Суду не удалось найти никакого криминала в действиях Эрцбергера, Гельфрейх был найден «виновным в клевете и предъявлении фальшивых обвинений»; незначительность штрафа, который ему был назначен судьи объяснили тем, что «Гельфрейх сумел доказать истинность своих обвинений». Т.е. обвинения Гельфрейха были признаны не беспочвенными, но лишь чрезмерными. Эрцбергер, в свою очередь, был вынужден уйти в отставку {137}.
Суд вынес вердикт 12 марта 1920 г. на следующий день начался мятеж Каппа-Лютвица. К 1921 г. правые заблокировали в рейхстаге все законопроекты Эрцбергера {138}. Сам Эрцбергер был убит в августе 1921 г.
За 1920–1922 г. богатые немцы обналичили свою половину сертификатов военного займа. Другая половина оставалась на руках мелких инвесторов, которые держались за них до конца {139}. При этом уровень инфляции в Германии был близок к нулевому, несмотря на 15% дефицит госбюджета.

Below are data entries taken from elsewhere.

(* ===== verification/PlacePass.v ===== *)
(** The placement half of a cluster's pass over its VMs:
    [src/components/cluster-controller/src/reconcile/placement.rs].  A VM without a
    node is decided on the pass's candidates, claimed in the store, confirmed there,
    and bound under its claim; what holds it back is written on it.  The claim
    itself is in [Commit]; here is the pass around it. *)
From Stdlib Require Import Ascii String NArith ZArith List Bool Lia.
From stdpp Require Import base list strings gmap relations.
From S2P Require Import Prelude RustStr Json Capability Heartbeat Vm Node Storage Sizing Placement Diagnosis.
From S2P Require Import Reservation Claims Commit Quota Gateways Lifecycle Dispatch Namespaces SpecDocs.
From S2P Require Import MigrationRules ClusterMigration Deletion.
From S2P Require Import Phase Objects Store StoreSafety Growth.

(** * Edits of a VM *)

Module VmEdit.
(** One field of a status. *)
Definition set_reported (x : option VmReported) (s : VmStatus.t) : VmStatus.t :=
  {| VmStatus.phase := VmStatus.phase s; VmStatus.reported := x; VmStatus.silence := VmStatus.silence s;
     VmStatus.placement := VmStatus.placement s; VmStatus.observed_generation := VmStatus.observed_generation s; VmStatus.node_name := VmStatus.node_name s;
     VmStatus.cluster_name := VmStatus.cluster_name s; VmStatus.observed_at := VmStatus.observed_at s; VmStatus.addresses := VmStatus.addresses s;
     VmStatus.volumes := VmStatus.volumes s; VmStatus.reschedules := VmStatus.reschedules s; VmStatus.refused_by := VmStatus.refused_by s;
     VmStatus.requeue_attempts := VmStatus.requeue_attempts s; VmStatus.last_requeue := VmStatus.last_requeue s; VmStatus.evacuating := VmStatus.evacuating s;
     VmStatus.handed_down := VmStatus.handed_down s; VmStatus.hand_down_refused := VmStatus.hand_down_refused s; VmStatus.bound_at := VmStatus.bound_at s |}.

Definition set_silence (x : option VmSilence.t) (s : VmStatus.t) : VmStatus.t :=
  {| VmStatus.phase := VmStatus.phase s; VmStatus.reported := VmStatus.reported s; VmStatus.silence := x;
     VmStatus.placement := VmStatus.placement s; VmStatus.observed_generation := VmStatus.observed_generation s; VmStatus.node_name := VmStatus.node_name s;
     VmStatus.cluster_name := VmStatus.cluster_name s; VmStatus.observed_at := VmStatus.observed_at s; VmStatus.addresses := VmStatus.addresses s;
     VmStatus.volumes := VmStatus.volumes s; VmStatus.reschedules := VmStatus.reschedules s; VmStatus.refused_by := VmStatus.refused_by s;
     VmStatus.requeue_attempts := VmStatus.requeue_attempts s; VmStatus.last_requeue := VmStatus.last_requeue s; VmStatus.evacuating := VmStatus.evacuating s;
     VmStatus.handed_down := VmStatus.handed_down s; VmStatus.hand_down_refused := VmStatus.hand_down_refused s; VmStatus.bound_at := VmStatus.bound_at s |}.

Правительство покрывало большую часть дефицита за счет выпуска 5%-ных долговых обязательств, которые считались «надежными» и активно приобретались иностранцами. Так, только в период между 1919 и 1921 гг. иностранцы приобрели более 40% немецкой ликвидности (наличности и банковских чеков) {140}. Всего до стабилизации валюты Германия смогла выручить 7,5 млрд. золотых марок от продажи бумажных марок {141}. Эти долговые обязательства являлись не чем иным, как одним из вариантов отсроченной инфляции. Достаточно было малейшего толчка, чтобы плотина, сдерживавшая инфляцию, рухнула. Последней каплей стала выплата репараций и французское вторжение в Рур, когда началось массовое обналичивание ценных бумаг {142}. Марка рухнула.

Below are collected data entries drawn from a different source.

Lemma emits_tell s P seed (k : result Failure.t string -> pass_m D unit) :
  (forall s' spec_json, evolves s s' -> own_document render v spec_json -> P s' (node, create_uid spec_json)) ->
  (forall s' r, emits s' P (k r)) ->
  emits s P (spec_json ← document prefix sur render v seed; outcome ← create_on net v node spec_json; k outcome).
Proof using Henv.
  intros HP Hk. apply emits_bind; [by apply emits_document|]. intros p p' doc Hs Hd.
  assert (Hg : evolves (db (p_store p)) (db (p_store p'))).
  { eapply emits_grows; [|exact Hd]. intros. by apply emits_document. }
  apply document_own in Hd. apply emits_seq; [|intros r; apply Hk].
  unfold create_on. apply emits_attempt, emits_command. intros s' Hs'. apply HP; [along|done].
Qed.

Lemma emits_create s :
  vm_kind v = VmPhaseKind.Pending \/ is_some (volume_drift v) = true ->
  Forall (fun n => secured prefix sur s0 v node n s) (VmSpec.referenced_volumes (spec v)) ->
  emits s may (dispatch_create prefix sur net kek render new_lease new_uid v node).
Proof using Henv EtcdLaws0 Hlive Hbound.
  intros Hw Hsec. unfold dispatch_create. apply emits_seq; [by apply emits_seed|intros seed].
  destruct (seed_value seed) as [plain|why]; [|by apply emits_secret_wait].
  apply emits_tell; [|intros; by apply emits_note_create].
  intros s' spec_json Hs' Hd. apply may_create; [done..| |done].
  eapply Forall_impl; [exact Hsec|]. intros n Hn. by apply (secured_later prefix sur s0 v node n s).
Qed.

Lemma emits_kick s :
  vm_kind v = VmPhaseKind.Failed -> VmSpec.run_strategy (spec v) <> RunStrategy.Stopped ->
  VmStatus.evacuating (status v) = None ->
  emits s may (kick prefix sur net kek render new_lease new_uid v node).
Proof using Henv EtcdLaws0 Hlive Hbound.
  intros Hk Hr He. unfold kick. apply emits_seq; [apply emits_now|intros at_].
  apply emits_seq; [by apply emits_edit|intros _]. apply emits_seq; [by apply emits_seed|intros seed].
  destruct (seed_value seed) as [plain|why]; [|by apply emits_secret_wait].
  apply emits_tell; [intros; by apply may_kick|]. intros s' [x|e]; [|emit].
  apply emits_seq; [apply emits_now|intros]. apply emits_seq; [by apply emits_edit|intros _; emit].
Qed.

Lemma emits_heal s :
  VmStatus.evacuating (status v) = None ->
  emits s may (heal_if_failed prefix sur net requeue kek render new_lease new_uid v node).
Proof using Henv EtcdLaws0 Hlive Hbound.
  intros He. unfold heal_if_failed. apply emits_seq; [apply emits_now|intros now].
  destruct (requeue_decision v requeue now) eqn:Ed.
  - emit.
  - apply emits_seq; [apply emits_now|intros]. apply emits_seq; [by apply emits_edit|intros _; emit].
  - revert Ed. unfold requeue_decision.
    destruct (bool_decide (vm_kind v = VmPhaseKind.Failed)) eqn:Ef; simpl; [|by destruct (_ || _)].
    apply bool_decide_eq_true in Ef. destruct (bool_decide _) eqn:Es; simpl; [done|].
    apply bool_decide_eq_false in Es. intros _. by apply emits_kick.
  - apply emits_seq; [by apply emits_edit|intros _; emit].
Qed.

С началом гиперинфляции начался второй акт взыскания внутренних репараций. Его определение снова давал Дж. М. Кейнс: «При помощи продолжительной инфляции власти могут незаметным образом конфисковывать значительную часть богатств своих граждан. Таким образом, они проводят не просто конфискацию, но конфискацию как произвол, и в то время как одних этот процесс ведет к обнищанию, другие обогащаются… Нет более тонкого и более верного пути разрушения основ общества, чем обесценивание валюты. В этот процесс вовлекаются все скрытые разрушительные экономические силы, и его не распознает и один из миллиона» {143}. Дж. Кейнс утверждал: рост цен «по сути, означает передачу заработка потребителей в руки класса капиталистов» {144}. Кейнс, по сути, повторял Ж. Неккера, который за полтора века до Кейнса отмечал, что инфляция, ведет к перераспределению народного богатства в пользу наиболее состоятельных сословий и по сути является «налогом на бедных».
У. Ширер находил причины гиперинфляции в Германии 1922–1923 гг. именно в интересах крупного бизнеса: «Правительство, подстегиваемое крупными промышленниками и землевладельцами, которые лишь выигрывали от того, что народные массы терпели финансовый крах, умышленно шло на понижение марки» {145}. Э. Генри приводил пример Г. Стиннеса, короля Рура, который больше всех заработал на войне и теперь сознательно провоцировал инфляцию. «Он тем самым секвестрировал в свою пользу большую часть национального дохода Германии в обмен на кучу бесполезных бумажек» {146}.